* [Source information]
'''

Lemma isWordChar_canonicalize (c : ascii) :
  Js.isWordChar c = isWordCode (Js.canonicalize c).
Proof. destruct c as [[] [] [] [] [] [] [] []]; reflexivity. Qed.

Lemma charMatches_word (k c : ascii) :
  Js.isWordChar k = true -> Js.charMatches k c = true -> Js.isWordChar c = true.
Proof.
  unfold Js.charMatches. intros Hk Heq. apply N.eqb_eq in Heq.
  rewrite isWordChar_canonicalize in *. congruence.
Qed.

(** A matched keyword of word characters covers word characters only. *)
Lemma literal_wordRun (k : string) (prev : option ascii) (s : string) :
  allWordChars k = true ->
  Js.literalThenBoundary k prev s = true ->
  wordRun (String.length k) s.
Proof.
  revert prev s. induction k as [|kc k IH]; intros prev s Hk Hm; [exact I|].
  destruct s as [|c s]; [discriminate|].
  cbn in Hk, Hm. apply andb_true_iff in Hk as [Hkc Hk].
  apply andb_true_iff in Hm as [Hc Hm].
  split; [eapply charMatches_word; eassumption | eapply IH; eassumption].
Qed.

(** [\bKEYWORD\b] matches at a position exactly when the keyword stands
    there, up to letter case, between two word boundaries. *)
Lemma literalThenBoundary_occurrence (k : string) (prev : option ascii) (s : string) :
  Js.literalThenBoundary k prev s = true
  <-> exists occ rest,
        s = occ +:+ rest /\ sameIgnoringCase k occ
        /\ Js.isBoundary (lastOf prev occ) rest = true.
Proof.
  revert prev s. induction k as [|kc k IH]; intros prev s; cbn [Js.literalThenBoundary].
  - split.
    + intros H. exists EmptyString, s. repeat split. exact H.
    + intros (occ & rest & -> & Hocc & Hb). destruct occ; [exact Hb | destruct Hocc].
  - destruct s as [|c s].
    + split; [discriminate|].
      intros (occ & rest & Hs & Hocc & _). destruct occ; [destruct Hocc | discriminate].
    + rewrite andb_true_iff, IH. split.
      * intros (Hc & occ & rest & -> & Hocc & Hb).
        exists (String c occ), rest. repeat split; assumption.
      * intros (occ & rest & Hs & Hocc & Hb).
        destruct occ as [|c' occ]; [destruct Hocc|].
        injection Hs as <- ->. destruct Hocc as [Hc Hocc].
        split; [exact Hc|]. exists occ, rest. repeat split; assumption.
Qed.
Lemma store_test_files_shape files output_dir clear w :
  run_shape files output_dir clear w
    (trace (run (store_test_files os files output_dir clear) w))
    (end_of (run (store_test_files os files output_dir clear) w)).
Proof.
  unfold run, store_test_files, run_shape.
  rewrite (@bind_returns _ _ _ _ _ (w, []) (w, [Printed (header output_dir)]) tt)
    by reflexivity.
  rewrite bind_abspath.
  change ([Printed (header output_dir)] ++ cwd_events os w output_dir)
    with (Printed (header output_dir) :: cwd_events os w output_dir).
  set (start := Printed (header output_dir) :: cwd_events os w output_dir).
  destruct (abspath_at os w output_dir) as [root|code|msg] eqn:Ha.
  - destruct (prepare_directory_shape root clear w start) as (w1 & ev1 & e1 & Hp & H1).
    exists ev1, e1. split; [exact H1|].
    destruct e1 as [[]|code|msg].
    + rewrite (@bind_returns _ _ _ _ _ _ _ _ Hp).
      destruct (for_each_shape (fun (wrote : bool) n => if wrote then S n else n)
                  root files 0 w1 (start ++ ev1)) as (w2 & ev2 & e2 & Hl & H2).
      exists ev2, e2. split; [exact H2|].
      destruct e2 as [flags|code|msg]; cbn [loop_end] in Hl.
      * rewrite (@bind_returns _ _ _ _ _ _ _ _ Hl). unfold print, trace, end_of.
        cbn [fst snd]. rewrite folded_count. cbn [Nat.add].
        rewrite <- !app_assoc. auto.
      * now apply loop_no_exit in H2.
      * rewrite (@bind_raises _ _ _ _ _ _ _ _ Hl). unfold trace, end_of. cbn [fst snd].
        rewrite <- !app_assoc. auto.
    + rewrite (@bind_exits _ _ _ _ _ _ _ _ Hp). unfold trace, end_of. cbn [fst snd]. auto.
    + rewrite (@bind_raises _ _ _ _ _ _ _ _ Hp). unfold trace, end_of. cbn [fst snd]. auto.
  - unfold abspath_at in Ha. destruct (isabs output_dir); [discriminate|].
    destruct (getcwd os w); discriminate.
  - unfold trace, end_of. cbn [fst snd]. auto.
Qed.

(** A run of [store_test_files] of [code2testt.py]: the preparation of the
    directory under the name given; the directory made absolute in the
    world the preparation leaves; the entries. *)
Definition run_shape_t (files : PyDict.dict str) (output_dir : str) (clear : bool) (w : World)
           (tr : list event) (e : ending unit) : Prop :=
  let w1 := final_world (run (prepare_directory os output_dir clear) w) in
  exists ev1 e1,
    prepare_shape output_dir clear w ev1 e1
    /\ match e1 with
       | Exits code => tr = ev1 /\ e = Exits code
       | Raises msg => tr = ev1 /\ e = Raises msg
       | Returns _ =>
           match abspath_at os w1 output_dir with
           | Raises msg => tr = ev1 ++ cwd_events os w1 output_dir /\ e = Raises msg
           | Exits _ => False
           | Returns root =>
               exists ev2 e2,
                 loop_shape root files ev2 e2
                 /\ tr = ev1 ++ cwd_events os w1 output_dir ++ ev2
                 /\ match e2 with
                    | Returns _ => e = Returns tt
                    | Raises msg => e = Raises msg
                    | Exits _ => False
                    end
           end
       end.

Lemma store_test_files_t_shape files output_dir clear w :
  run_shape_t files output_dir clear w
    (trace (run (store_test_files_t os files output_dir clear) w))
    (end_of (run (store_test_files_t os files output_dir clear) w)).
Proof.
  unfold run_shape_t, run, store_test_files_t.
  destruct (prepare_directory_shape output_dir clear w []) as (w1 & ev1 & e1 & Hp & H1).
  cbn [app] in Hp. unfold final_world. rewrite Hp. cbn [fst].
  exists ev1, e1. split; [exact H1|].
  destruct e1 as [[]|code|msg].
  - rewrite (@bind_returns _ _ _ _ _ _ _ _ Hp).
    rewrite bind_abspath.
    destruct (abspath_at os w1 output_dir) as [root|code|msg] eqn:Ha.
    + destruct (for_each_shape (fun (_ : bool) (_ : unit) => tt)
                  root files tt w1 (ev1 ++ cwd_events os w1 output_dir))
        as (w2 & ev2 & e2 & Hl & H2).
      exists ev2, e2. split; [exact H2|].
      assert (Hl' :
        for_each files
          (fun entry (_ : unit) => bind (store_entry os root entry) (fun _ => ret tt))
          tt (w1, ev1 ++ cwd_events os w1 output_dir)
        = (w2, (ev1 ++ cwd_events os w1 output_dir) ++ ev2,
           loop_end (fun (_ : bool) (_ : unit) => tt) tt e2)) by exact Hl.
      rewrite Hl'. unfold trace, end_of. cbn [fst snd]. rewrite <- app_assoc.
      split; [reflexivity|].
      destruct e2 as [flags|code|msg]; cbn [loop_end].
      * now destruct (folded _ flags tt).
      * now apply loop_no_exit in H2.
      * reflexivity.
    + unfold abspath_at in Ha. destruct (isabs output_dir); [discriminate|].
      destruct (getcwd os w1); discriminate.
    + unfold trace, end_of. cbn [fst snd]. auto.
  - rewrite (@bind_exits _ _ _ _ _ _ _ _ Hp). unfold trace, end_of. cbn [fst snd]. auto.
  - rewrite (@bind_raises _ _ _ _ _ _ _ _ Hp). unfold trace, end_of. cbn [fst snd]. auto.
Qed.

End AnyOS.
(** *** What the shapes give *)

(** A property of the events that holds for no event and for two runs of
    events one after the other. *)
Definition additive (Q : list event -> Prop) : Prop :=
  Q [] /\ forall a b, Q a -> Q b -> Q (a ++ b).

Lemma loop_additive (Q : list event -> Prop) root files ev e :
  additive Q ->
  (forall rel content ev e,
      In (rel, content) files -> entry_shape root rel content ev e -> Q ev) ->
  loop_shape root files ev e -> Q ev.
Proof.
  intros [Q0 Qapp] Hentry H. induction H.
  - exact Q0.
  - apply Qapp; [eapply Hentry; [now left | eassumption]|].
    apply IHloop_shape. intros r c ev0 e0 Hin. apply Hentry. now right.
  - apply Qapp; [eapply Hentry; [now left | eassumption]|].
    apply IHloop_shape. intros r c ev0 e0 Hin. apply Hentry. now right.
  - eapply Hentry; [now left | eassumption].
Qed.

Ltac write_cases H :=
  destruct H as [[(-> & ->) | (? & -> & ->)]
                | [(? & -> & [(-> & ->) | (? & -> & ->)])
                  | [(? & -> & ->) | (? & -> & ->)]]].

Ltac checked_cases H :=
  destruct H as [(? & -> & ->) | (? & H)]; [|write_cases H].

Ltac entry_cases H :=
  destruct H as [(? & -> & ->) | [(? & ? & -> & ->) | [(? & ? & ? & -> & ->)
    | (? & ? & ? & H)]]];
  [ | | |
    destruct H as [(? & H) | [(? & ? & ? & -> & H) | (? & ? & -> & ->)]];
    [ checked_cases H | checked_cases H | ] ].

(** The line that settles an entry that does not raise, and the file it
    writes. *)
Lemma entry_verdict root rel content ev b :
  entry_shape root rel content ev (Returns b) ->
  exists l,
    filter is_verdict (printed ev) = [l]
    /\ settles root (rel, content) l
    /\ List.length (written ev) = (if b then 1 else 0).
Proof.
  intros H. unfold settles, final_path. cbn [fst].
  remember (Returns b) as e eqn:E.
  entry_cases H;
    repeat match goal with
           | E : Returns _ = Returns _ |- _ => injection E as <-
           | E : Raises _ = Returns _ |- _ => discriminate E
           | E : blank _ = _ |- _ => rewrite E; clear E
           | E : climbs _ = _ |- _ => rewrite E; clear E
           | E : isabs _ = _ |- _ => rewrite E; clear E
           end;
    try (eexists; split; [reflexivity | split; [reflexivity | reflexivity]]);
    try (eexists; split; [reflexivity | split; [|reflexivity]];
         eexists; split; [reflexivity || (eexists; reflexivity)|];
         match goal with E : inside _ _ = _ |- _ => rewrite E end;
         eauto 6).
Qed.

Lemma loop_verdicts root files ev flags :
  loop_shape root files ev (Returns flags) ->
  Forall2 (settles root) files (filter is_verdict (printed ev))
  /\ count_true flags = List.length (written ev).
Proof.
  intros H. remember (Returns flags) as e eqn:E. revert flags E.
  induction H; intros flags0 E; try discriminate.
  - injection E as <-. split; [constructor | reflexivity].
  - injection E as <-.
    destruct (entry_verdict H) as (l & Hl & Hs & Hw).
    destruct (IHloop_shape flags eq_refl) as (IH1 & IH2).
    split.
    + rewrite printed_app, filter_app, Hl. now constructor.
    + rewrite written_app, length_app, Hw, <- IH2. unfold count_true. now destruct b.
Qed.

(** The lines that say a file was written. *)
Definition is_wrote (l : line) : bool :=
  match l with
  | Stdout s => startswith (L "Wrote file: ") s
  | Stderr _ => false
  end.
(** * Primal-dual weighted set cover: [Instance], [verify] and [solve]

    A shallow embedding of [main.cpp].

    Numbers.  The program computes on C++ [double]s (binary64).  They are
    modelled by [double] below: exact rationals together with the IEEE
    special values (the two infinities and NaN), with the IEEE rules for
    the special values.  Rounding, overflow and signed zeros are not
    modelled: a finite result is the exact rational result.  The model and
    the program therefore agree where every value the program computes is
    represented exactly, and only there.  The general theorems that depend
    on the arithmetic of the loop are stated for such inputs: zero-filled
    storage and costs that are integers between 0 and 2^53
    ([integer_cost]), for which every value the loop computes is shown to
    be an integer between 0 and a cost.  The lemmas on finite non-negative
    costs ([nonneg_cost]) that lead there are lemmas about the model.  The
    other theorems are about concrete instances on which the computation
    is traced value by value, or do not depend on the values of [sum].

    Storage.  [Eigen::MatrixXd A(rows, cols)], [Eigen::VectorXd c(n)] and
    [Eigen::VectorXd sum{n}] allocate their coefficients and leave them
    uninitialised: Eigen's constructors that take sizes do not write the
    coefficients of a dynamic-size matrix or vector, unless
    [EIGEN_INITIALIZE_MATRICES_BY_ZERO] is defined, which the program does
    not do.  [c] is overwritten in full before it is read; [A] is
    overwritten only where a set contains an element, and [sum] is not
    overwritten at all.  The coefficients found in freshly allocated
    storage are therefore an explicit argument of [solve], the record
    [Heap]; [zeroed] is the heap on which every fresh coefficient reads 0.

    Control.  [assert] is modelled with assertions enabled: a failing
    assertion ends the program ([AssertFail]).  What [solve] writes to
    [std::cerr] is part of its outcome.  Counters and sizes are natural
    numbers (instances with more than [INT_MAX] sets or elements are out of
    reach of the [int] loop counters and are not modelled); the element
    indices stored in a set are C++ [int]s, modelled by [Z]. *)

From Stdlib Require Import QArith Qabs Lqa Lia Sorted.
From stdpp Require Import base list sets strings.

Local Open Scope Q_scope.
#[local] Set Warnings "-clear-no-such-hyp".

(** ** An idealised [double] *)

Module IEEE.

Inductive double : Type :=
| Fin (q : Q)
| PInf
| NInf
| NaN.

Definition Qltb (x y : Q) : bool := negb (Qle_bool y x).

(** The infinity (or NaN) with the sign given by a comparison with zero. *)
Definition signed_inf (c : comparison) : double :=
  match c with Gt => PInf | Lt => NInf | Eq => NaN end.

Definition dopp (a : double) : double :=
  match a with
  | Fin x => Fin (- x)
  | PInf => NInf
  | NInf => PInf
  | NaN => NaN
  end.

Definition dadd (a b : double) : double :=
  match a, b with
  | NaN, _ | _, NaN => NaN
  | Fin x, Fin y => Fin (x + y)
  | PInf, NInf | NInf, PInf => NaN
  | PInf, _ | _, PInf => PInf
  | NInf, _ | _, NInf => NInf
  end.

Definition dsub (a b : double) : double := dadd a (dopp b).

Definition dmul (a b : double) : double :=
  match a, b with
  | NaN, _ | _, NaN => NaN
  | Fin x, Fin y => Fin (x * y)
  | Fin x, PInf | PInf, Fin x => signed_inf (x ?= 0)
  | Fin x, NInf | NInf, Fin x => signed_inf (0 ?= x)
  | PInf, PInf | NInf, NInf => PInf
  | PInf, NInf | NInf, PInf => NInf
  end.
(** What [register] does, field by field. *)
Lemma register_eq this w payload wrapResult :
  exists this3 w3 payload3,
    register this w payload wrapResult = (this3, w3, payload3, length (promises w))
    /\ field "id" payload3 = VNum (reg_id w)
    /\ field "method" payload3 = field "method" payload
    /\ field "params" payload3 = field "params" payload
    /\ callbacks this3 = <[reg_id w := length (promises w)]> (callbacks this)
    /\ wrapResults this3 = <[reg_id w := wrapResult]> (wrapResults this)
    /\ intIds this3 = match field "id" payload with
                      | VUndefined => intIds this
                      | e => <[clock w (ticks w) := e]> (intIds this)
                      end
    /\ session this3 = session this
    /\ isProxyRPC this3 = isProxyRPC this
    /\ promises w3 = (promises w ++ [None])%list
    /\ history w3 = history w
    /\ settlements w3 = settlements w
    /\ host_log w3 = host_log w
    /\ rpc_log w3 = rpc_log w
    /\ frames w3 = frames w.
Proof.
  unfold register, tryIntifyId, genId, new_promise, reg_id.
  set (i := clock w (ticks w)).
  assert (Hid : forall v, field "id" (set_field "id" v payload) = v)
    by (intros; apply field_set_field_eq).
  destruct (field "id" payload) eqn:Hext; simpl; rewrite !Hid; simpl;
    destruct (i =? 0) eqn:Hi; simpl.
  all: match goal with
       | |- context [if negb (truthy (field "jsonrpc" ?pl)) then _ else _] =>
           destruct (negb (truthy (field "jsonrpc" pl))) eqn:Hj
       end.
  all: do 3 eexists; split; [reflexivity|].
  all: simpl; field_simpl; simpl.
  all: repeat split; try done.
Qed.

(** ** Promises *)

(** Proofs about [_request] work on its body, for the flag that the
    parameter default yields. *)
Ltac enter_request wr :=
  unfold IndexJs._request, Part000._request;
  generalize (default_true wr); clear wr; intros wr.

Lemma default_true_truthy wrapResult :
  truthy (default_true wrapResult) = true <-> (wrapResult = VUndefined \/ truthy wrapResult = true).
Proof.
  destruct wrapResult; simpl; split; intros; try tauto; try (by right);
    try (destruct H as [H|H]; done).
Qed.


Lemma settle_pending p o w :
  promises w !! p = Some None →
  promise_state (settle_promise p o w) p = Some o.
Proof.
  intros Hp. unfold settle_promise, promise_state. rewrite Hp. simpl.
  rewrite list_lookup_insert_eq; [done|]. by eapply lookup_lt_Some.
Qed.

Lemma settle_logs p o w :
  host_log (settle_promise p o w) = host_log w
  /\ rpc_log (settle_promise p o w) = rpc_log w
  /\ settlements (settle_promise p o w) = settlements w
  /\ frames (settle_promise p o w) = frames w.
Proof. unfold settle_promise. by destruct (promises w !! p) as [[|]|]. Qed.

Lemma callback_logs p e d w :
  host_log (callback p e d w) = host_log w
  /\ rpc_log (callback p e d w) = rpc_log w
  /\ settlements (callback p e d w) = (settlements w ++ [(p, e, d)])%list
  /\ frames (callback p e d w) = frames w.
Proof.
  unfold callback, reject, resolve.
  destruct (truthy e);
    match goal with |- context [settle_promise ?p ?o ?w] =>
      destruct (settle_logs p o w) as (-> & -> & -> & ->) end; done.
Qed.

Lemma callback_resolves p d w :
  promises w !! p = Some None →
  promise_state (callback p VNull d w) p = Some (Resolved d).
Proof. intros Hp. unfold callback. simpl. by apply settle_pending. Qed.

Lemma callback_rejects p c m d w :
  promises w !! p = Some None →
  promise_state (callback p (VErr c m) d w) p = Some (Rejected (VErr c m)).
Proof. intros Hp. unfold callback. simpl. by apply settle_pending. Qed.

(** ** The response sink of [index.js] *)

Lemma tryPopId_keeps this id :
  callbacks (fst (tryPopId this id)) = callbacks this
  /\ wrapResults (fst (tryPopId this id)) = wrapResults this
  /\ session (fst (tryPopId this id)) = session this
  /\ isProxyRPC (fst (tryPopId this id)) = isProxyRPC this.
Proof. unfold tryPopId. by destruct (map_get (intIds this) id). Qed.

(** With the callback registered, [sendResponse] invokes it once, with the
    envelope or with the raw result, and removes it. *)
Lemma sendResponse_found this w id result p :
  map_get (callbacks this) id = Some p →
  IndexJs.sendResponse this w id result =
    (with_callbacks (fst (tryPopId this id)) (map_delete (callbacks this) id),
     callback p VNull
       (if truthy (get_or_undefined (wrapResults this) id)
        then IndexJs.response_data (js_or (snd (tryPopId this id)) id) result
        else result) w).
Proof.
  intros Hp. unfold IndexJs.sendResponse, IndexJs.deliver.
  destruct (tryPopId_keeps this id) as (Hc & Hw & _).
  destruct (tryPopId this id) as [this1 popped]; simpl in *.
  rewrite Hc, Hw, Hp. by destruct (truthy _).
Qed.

'''

* [Your instructions]
Looking at the material above, please copy exactly every line from its first line through the line containing "Lemma charMatches_word (k", with both ends included and nothing else.

* [Solution]
Lemma isWordChar_canonicalize (c : ascii) :
  Js.isWordChar c = isWordCode (Js.canonicalize c).
Proof. destruct c as [[] [] [] [] [] [] [] []]; reflexivity. Qed.

Lemma charMatches_word (k c : ascii) :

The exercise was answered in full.